TomatoesAreFruit · 30/12/2020 15:50

Yes - 510,000 dosages available straight away with more available in Feb. Not sure when in Feb.

I don't really get it, if we are vaccinating at 1,000,000 per week, that is about 3.5 days worth of vaccine. I wonder if we are going to run out at some point in January of both vaccines.

schimmelreiter · 30/12/2020 15:55

It says here millions due BY February, which I am hoping means 'in January' - I thought they had a lot of this stuff made already.
metro.co.uk/2020/12/30/uk-has-530000-doses-of-oxford-vaccine-available-from-monday-13826129/

JamesAnderson · 30/12/2020 16:03

I thought the development of the Oxford vaccine was as a vaccine for a pandemic.
Designed to be a stop gap until more vaccines were developed.
It started life as a vaccine for disease X.

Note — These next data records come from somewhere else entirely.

Lemma srtcp_unprotect_safe ctx srtcp : srtcp_ok ctx -> (exists R, window_ok (cc_recv_replay ctx) R) -> bytes_ok srtcp ->
  match SrtcpContext_unprotect ctx srtcp [] with
  | (Ok _, ctx', out) => srtcp_ok ctx' /\ (exists R, window_ok (cc_recv_replay ctx') R) /\ bytes_ok out
  | (Err _, ctx', _) => ctx' = ctx
  | (Panic, _, _) => False
  end.
Proof.
  intros [Ha Hm] [R HR] Hb. unfold SrtcpContext_unprotect.
  assert (match srtcp_check ctx srtcp with
    | Ok (a, at_, _, _, w) => bytes_ok a /\ 8 <= at_ <= len a /\ exists R, window_ok w R | Err _ => True | Panic => False end) as H.
  { unfold srtcp_check, Srtp.AUTH_TAG_LEN, Srtcp.CLEAR_HEADER_LEN, Srtcp.INDEX_TRAILER_LEN.
    cbv zeta. fold (mki_len_of (cc_mki ctx)). assert (0 <= mki_len_of (cc_mki ctx)) by (destruct (cc_mki ctx) as [m|]; [unfold mki_ok in Hm; unfold mki_len_of, Mki_len; lia|done]).
    destruct (Z.ltb_spec (len srtcp) (8 + 4 + mki_len_of (cc_mki ctx) + 10)); [done|].
    destruct (@idx_in_range SrtpError Z srtcp 0) as (b0 & -> & _); [lia|]. rewrite bind_Ok. destruct (negb _); [done|].
    rewrite usub_Ok, bind_Ok, !slice_Ok, !bind_Ok by lia. pose proof (strip_mki_no_panic (sub srtcp 0 (len srtcp - 10)) (cc_mki ctx)).
    destruct (strip_mki (sub srtcp 0 (len srtcp - 10)) (cc_mki ctx)) as [a|e|] eqn:Hs; [|done|done]. rewrite bind_Ok.
    apply strip_mki_bytes in Hs as Hab; [|by apply bytes_ok_sub].
    assert (12 <= len a) as Hla.
    { unfold strip_mki in Hs. destruct (cc_mki ctx) as [m|]; [|injection Hs as <-; rewrite len_sub; lia]. destruct (_ <? _); [done|]. destruct (negb _); [done|]. injection Hs as <-.
      unfold mki_ok in Hm. unfold mki_len_of, Mki_len in *. rewrite !len_sub by (rewrite ?len_sub; lia). lia. }
    rewrite usub_Ok, bind_Ok by lia. rewrite be32_at_sub, bind_Ok by lia. set (a0 := be_dec _). destruct (is_replay_correct _ _ (Z.land a0 Srtcp.INDEX_MASK) HR) as (r & -> & Hr). rewrite bind_Ok. destruct r; [done|].
    destruct (hmac_80_Ok (cc_session_auth ctx) a Ha) as (t & -> & _). rewrite bind_Ok. destruct (negb _); [done|].
    destruct (record_correct _ _ (Z.land a0 Srtcp.INDEX_MASK) HR ltac:(tauto)) as (w' & -> & Hw' & _). rewrite bind_Ok. split; [done|]. split; [lia|]. by exists ({[ Z.land a0 Srtcp.INDEX_MASK ]} ∪ R). }
  destruct (srtcp_check ctx srtcp) as [[[[[a at_] enc] i] w]|e|]; [|done|done]. destruct H as (Hab & Hat & HRw).
  rewrite be32_at_sub, bind_Ok, slice_Ok, bind_Ok by lia. set (ssrc := be_dec _). cbn [set_recv_replay cc_session_key cc_session_salt].
  assert (bytes_ok (sub a 0 at_)) as Hbs by by apply bytes_ok_sub. destruct enc.
  - destruct (crypt_tail_bytes (cc_session_key ctx) (cipher_iv (cc_session_salt ctx) ssrc i) (sub a 0 at_) Srtcp.CLEAR_HEADER_LEN) as (x & -> & Hx); [rewrite len_sub; unfold Srtcp.CLEAR_HEADER_LEN; lia|done|].
    split; [done|]. split; done.
  - split; [done|]. split; done.
Qed.

Lemma srtcp_protect_safe ctx rtcp : srtcp_ok ctx ->
  match SrtcpContext_protect ctx rtcp [] with
  | (Ok _, ctx', _) => srtcp_ok ctx'
  | (Err _, ctx', _) => ctx' = ctx
  | (Panic, _, _) => False
  end.
Proof.
  intros [Ha Hm]. unfold SrtcpContext_protect. destruct (Z.ltb_spec (len rtcp) Srtcp.CLEAR_HEADER_LEN) as [|Hl]; [done|]. unfold Srtcp.CLEAR_HEADER_LEN in Hl.
  destruct (@idx_in_range SrtpError Z rtcp 0) as (b0 & -> & _); [lia|]. rewrite bind_Ok, be32_at_sub, bind_Ok by lia. set (ssrc := be_dec _). cbn [mret res_ret].
  destruct (negb _); [done|]. cbn [Srtcp.set_send_index cc_session_key cc_session_salt cc_session_auth]. rewrite crypt_tail_Ok by (unfold Srtcp.CLEAR_HEADER_LEN; lia).
  match goal with |- context [hmac_sha1_80 _ ?d] => destruct (hmac_80_Ok (cc_session_auth ctx) d Ha) as (t & -> & _) end. done.
Qed.

Lemma leg_unprotect_safe leg packet : leg_inv leg -> bytes_ok packet ->
  match leg_unprotect leg packet [] with
  | (Ok _, leg', out) => leg_inv leg' /\ bytes_ok out
  | (Err _, leg', _) => leg' = leg
  | (Panic, _, _) => False
  end.
Proof.
  intros ([Hi1 Hi2] & Ho & [Hc1 Hc2] & Hoc) Hb. unfold leg_unprotect. destruct (is_rtcp packet).
  - pose proof (srtcp_unprotect_safe _ packet Hc1 Hc2 Hb) as H. destruct (SrtcpContext_unprotect _ _ _) as [[[u|e|] ctx] out]; cbn [with_kind]; [|by rewrite H; destruct leg|done].
    destruct H as (H1 & H2 & H3). done.
  - pose proof (rtp_unprotect_safe _ packet Hi1 Hi2 Hb) as H. destruct (SrtpContext_unprotect _ _ _) as [[[u|e|] ctx] out]; cbn [with_kind]; [|by rewrite H; destruct leg|done].
    destruct H as (H1 & H2 & H3). done.
Qed.

Lemma leg_protect_safe leg packet : leg_inv leg -> bytes_ok packet ->
  match leg_protect leg packet [] with
  | (Ok _, leg', _) => leg_inv leg'
  | (Err _, leg', _) => leg' = leg
  | (Panic, _, _) => False
  end.
Proof.
  intros (Hi & [Ho1 Ho2] & Hc & Hoc) Hb. unfold leg_protect. destruct (is_rtcp packet).
  - pose proof (srtcp_protect_safe _ packet Hoc) as H. destruct (SrtcpContext_protect _ _ _) as [[[u|e|] ctx] out]; cbn [with_kind]; [done|by rewrite H; destruct leg|done].
  - pose proof (rtp_protect_safe _ packet Ho1 Ho2 Hb) as H. destruct (SrtpContext_protect _ _ _) as [[[u|e|] ctx] out]; cbn [with_kind]; [done|by rewrite H; destruct leg|done].
Qed.

End hostile.

(** The example cipher, its keystream cut to bytes. *)
Definition byte_crypto : SrtpCrypto :=
  {| ctr_keystream := fun key iv n => (fun b => b mod 256) <$> toy_keystream key iv n; hmac_digest := toy_hmac |}.

Lemma byte_crypto_laws : SrtpCryptoLaws byte_crypto.
Proof.
  constructor; [intros key iv n; change (length ((fun b => b mod 256) <$> toy_keystream key iv n) = n); unfold toy_keystream; by rewrite length_fmap, length_replicate|]. intros key data. exact (@hmac_len toy_crypto toy_crypto_laws key data).
Qed.

Lemma byte_crypto_bytes key iv n : bytes_ok (@ctr_keystream byte_crypto key iv n).
Proof. apply Forall_fmap, list.Forall_forall. intros b _. cbn. unfold is_byte. pose proof (Z.mod_pos_bound b 256). lia. Qed.
(** ** Assignments to the agent's fields *)

Definition set_config (a : IceAgent) (config : AgentConfig) : IceAgent :=
  mkIceAgent config (ia_checklist a) (ia_state a) (ia_checks a) (ia_transactions a) (ia_triggered a) (ia_next_check_ms a)
    (ia_generated_valid a) (ia_selected a) (ia_nomination_sent a).
Definition set_checklist (a : IceAgent) (pairs : list CandidatePair) : IceAgent :=
  mkIceAgent (ia_config a) pairs (ia_state a) (ia_checks a) (ia_transactions a) (ia_triggered a) (ia_next_check_ms a)
    (ia_generated_valid a) (ia_selected a) (ia_nomination_sent a).
Definition set_checks (a : IceAgent) (checks : gmap nat OutstandingCheck) (transactions : gmap bytes nat) : IceAgent :=
  mkIceAgent (ia_config a) (ia_checklist a) (ia_state a) checks transactions (ia_triggered a) (ia_next_check_ms a)
    (ia_generated_valid a) (ia_selected a) (ia_nomination_sent a).
Definition set_triggered (a : IceAgent) (triggered : list nat) : IceAgent :=
  mkIceAgent (ia_config a) (ia_checklist a) (ia_state a) (ia_checks a) (ia_transactions a) triggered (ia_next_check_ms a)
    (ia_generated_valid a) (ia_selected a) (ia_nomination_sent a).
Definition set_next_check_ms (a : IceAgent) (ms : Z) : IceAgent :=
  mkIceAgent (ia_config a) (ia_checklist a) (ia_state a) (ia_checks a) (ia_transactions a) (ia_triggered a) ms
    (ia_generated_valid a) (ia_selected a) (ia_nomination_sent a).
Definition set_generated_valid (a : IceAgent) (m : gmap nat nat) : IceAgent :=
  mkIceAgent (ia_config a) (ia_checklist a) (ia_state a) (ia_checks a) (ia_transactions a) (ia_triggered a)
    (ia_next_check_ms a) m (ia_selected a) (ia_nomination_sent a).
Definition set_nomination_sent (a : IceAgent) (b : bool) : IceAgent :=
  mkIceAgent (ia_config a) (ia_checklist a) (ia_state a) (ia_checks a) (ia_transactions a) (ia_triggered a)
    (ia_next_check_ms a) (ia_generated_valid a) (ia_selected a) b.

(** [self.checklist.pairs()[index]] *)
Definition pair_at (a : IceAgent) (index : nat) : res StunError CandidatePair :=
  match ia_checklist a !! index with Some p => Ok p | None => Panic end.

(** An assignment through [pairs_mut()[index]]. *)
Definition update_pair (a : IceAgent) (index : nat) (f : CandidatePair -> CandidatePair) : res StunError IceAgent :=
  match ia_checklist a !! index with
  | Some p => Ok (set_checklist a (<[index := f p]> (ia_checklist a)))
  | None => Panic
  end.

(** ** State *)

Definition set_state (a : IceAgent) (state : IceState) : list AgentAction * IceAgent :=
  if bool_decide (ia_state a = state) then ([], a)
  else ([StateChanged state],
        mkIceAgent (ia_config a) (ia_checklist a) state (ia_checks a) (ia_transactions a) (ia_triggered a)
          (ia_next_check_ms a) (ia_generated_valid a) (ia_selected a) (ia_nomination_sent a)).

Definition recompute_state (a : IceAgent) : list AgentAction * IceAgent :=
  if bool_decide (is_Some (ia_selected a)) then ([], a) else
  if negb (bool_decide (valid (ia_checklist a) = [])) then set_state a Connected else
  if is_exhausted (ia_checklist a) && bool_decide (ia_checks a = ∅) then set_state a IceFailed else ([], a).

Definition select (a : IceAgent) (index : nat) : res StunError (list AgentAction * IceAgent) :=
  if bool_decide (ia_selected a = Some index) then mret ([], a) else
  let a := mkIceAgent (ia_config a) (ia_checklist a) (ia_state a) (ia_checks a) (ia_transactions a) (ia_triggered a)
             (ia_next_check_ms a) (ia_generated_valid a) (Some index) (ia_nomination_sent a) in
  pair ← pair_at a index;
  let '(actions, a) := set_state a Completed in
  mret (Selected (cd_address (cp_local pair)) (cd_address (cp_remote pair)) :: actions, a).

Definition set_controlling (c : AgentConfig) (controlling : bool) : AgentConfig :=
  mkAgentConfig (ac_local_credentials c) (ac_remote_credentials c) (ac_local_candidates c) (ac_remote_candidates c)
    controlling (ac_tie_breaker c) (ac_pacing_ms c) (ac_rto_ms c).

Definition reprice (controlling : bool) (p : CandidatePair) : CandidatePair :=
  mkCandidatePair (cp_local p) (cp_remote p)
    (pair_priority (cd_priority (cp_local p)) (cd_priority (cp_remote p)) controlling) (cp_state p) (cp_nominated p).

Definition switch_role (a : IceAgent) (controlling : bool) : IceAgent :=
  if Bool.eqb (ac_controlling (ia_config a)) controlling then a
  else set_checklist (set_config a (set_controlling (ia_config a) controlling))
         (map (reprice controlling) (ia_checklist a)).

Definition role (a : IceAgent) : IceRole :=
  if ac_controlling (ia_config a) then Controlling (ac_tie_breaker (ia_config a))
  else Controlled (ac_tie_breaker (ia_config a)).
(* ===== verification/TurnAuth.v ===== *)
(** * TURN credentials and peer policy: crates/siphon-rtp-turn/src/credentials.rs
    and [PeerIpPolicy] of crates/siphon-rtp-turn/src/lib.rs

    The stateless nonce, the coturn REST long-term credential check, and the
    denylist that keeps the relay away from loopback, private, link-local and
    multicast peers.  The predicates of [std::net] on addresses are written out
    as address ranges. *)

From S2P Require Import Prelude Utf8 Bencode Crypto Base64 Stun Turn.
From stdpp Require Import base list numbers option.
From Stdlib Require Import Lia ZArith.

Open Scope Z_scope.

(** ** Nonces *)

Inductive NonceStatus : Type := NonceValid | NonceStale | NonceInvalid.

Record NonceFactory : Type := mkNonceFactory { nf_secret : bytes; nf_lifetime : Z }.

(** [IpAddr::octets] *)
Definition octets (ip : IpAddr) : bytes := match ip with V4 ip => be_enc 4 ip | V6 octets => octets end.

Definition stamp (nf : NonceFactory) (payload : bytes) (client : SocketAddr) : bytes :=
  hmac_sha1 (nf_secret nf) (payload ++ octets (sa_ip client)).

Definition issue (nf : NonceFactory) (client : SocketAddr) (now_tick : Z) : res StunError bytes :=
  let payload := be_enc 8 now_tick in
  let mac := stamp nf payload client in
  mac ← slice mac 0 8;
  base64_encode (payload ++ mac).

Definition check (nf : NonceFactory) (nonce_value : bytes) (client : SocketAddr) (now_tick : Z)
  : res StunError NonceStatus :=
  match from_utf8 nonce_value with
  | None => mret NonceInvalid
  | Some text =>
      match base64_decode text with
      | None => mret NonceInvalid
      | Some raw =>
          if negb (len raw =? 16) then mret NonceInvalid else
          payload ← slice raw 0 8;
          let expected := stamp nf payload client in
          mac ← slice raw 8 16;
          expected ← slice expected 0 8;
          if negb (constant_time_eq mac expected) then mret NonceInvalid else
          let issued := be_dec payload in
          if nf_lifetime nf <? saturating_sub now_tick issued then mret NonceStale else mret NonceValid
      end
  end.

(** ** Long-term credentials *)

Inductive AuthResult : Type :=
| AuthOk (username key : bytes)
| Unauthorized
| StaleNonce.

Record CredentialVerifier : Type := mkVerifier { cv_secret : bytes; cv_realm : bytes }.

(** [text.split(':').next()]: what precedes the first colon. *)
Fixpoint before_colon (text : bytes) : bytes :=
  match text with [] => [] | b :: text => if b =? 58 then [] else b :: before_colon text end.

(** [str::parse::<u64>]: an optional plus sign, then digits, in range. *)
Definition u64_from_str (text : bytes) : option Z :=
  let digits := match text with 43 :: digits => digits | _ => text end in
  match digits with
  | [] => None
  | _ => if forallb is_digit digits then parse_u64 digits else None
  end.

(** [password = base64(HMAC-SHA1(secret, username))] and the key made of it. *)
Definition credential_key (cv : CredentialVerifier) (username : bytes) : res StunError bytes :=
  password ← base64_encode (hmac_sha1 (cv_secret cv) username);
  mret (long_term_key username (cv_realm cv) password).

Definition authenticate (cv : CredentialVerifier) (message : StunMessage) (raw : bytes) (unix_now : Z)
  (nf : NonceFactory) (now_tick : Z) (client : SocketAddr) : res StunError AuthResult :=
  match Turn.username message, Turn.realm message, Turn.nonce message with
  | Some username, Some realm, Some nonce_value =>
      if bool_decide (attribute message ATTR_MESSAGE_INTEGRITY = None) then mret Unauthorized else
      if negb (bool_decide (realm = cv_realm cv)) then mret Unauthorized else
      status ← check nf nonce_value client now_tick;
      match status with
      | NonceInvalid => mret Unauthorized
      | NonceStale => mret StaleNonce
      | NonceValid =>
          match u64_from_str (before_colon username) with
          | None => mret Unauthorized
          | Some expiry =>
              if expiry <? unix_now then mret Unauthorized else
              key ← credential_key cv username;
              verified ← verify_message_integrity raw key;
              if (verified : bool) then mret (AuthOk username key) else mret Unauthorized
          end
      end
  | _, _, _ => mret Unauthorized
  end.

(** ** Peer policy *)

Record PeerIpPolicy : Type := mkPolicy {
  deny_loopback : bool;
  deny_private : bool;
  deny_link_local : bool;
  deny_multicast : bool;
  denied : list IpAddr
}.

Definition PeerIpPolicy_default : PeerIpPolicy := mkPolicy true true true true [].
Definition PeerIpPolicy_permissive : PeerIpPolicy := mkPolicy false false false false [].

(** The address [ip] lies in the network [net/prefix] (32-bit values). *)
Definition in_net (ip net prefix : Z) : bool := Z.shiftr ip (32 - prefix) =? Z.shiftr net (32 - prefix).

(** [Ipv4Addr::is_loopback] and its siblings. *)
Definition v4_is_loopback (ip : Z) : bool := in_net ip 0x7F000000 8.
Definition v4_is_private (ip : Z) : bool :=
  in_net ip 0x0A000000 8 || in_net ip 0xAC100000 12 || in_net ip 0xC0A80000 16.
Definition v4_is_link_local (ip : Z) : bool := in_net ip 0xA9FE0000 16.
Definition v4_is_multicast (ip : Z) : bool := in_net ip 0xE0000000 4.
Definition v4_is_broadcast (ip : Z) : bool := ip =? 0xFFFFFFFF.

Definition is_unspecified (ip : IpAddr) : bool :=
  match ip with V4 ip => ip =? 0 | V6 octets => bool_decide (octets = replicate 16 0) end.

Definition v6_is_loopback (o : bytes) : bool := bool_decide (o = replicate 15 0 ++ [1]).
Definition v6_is_multicast (o : bytes) : bool := byte_of o 0 =? 0xFF.

Definition permits (policy : PeerIpPolicy) (peer : IpAddr) : bool :=
  if bool_decide (peer ∈ denied policy) then false else
  if is_unspecified peer then false else
  match peer with
  | V4 ip =>
      if deny_loopback policy && v4_is_loopback ip then false
      else if deny_private policy && v4_is_private ip then false
      else if deny_link_local policy && v4_is_link_local ip then false
      else if deny_multicast policy && (v4_is_multicast ip || v4_is_broadcast ip) then false
      else true
  | V6 o =>
      if deny_loopback policy && v6_is_loopback o then false
      else if deny_private policy && (Z.land (byte_of o 0) 0xfe =? 0xfc) then false
      else if deny_link_local policy && (Z.land (be_dec (sub o 0 2)) 0xffc0 =? 0xfe80) then false
      else if deny_multicast policy && v6_is_multicast o then false
      else true
  end.

(** ** Lemmas *)

Lemma from_utf8_same v t : from_utf8 v = Some t -> t = v.
Proof. unfold from_utf8. destruct (utf8_run 0 v); congruence. Qed.

Lemma sym_ascii s : 0 <= s < 64 -> 0 <= sym s < 0x80.
Proof.
  intros Hs. pose proof (below_forall (fun s => (0 <=? sym s) && (sym s <? 0x80)) 64 s
    ltac:(vm_compute; reflexivity) Hs) as H. cbv beta in H. lia.
Qed.

Lemma symbols_ascii n g : Forall (fun b => 0 <= b < 0x80) (symbols n g).
Proof.
  pose proof (fun i => sym_ascii _ (field_bound g i)) as H. unfold symbols.
  repeat constructor; try apply H; destruct (_ <=? n); apply H || lia.
Qed.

littlestpogo · 30/12/2020 16:05

@TomatoesAreFruit - that’s what confused me.

TheSunIsStillShining · 30/12/2020 16:05

I have 1 question (ok, a million, but I'll just go for one now)

I'm happy that sec schools will be delayed until the 18th (if all goes well). But what do they expect to happen after the 18th if they:

  • send kids back to the same environment as before*
  • no mass vaccinations is going to happen by then
  • even if a miracle happened and our numbers were in the 100s not 50k+ there is still no effective ttr....
*- even worse because no isolation but flawed lateral flow test idea

What will prevent us from being in almost exactly in the same position as now in 2 months?

Did anyone with at least one brain cell thought this through?
There's kicking the can down the road and then there's this.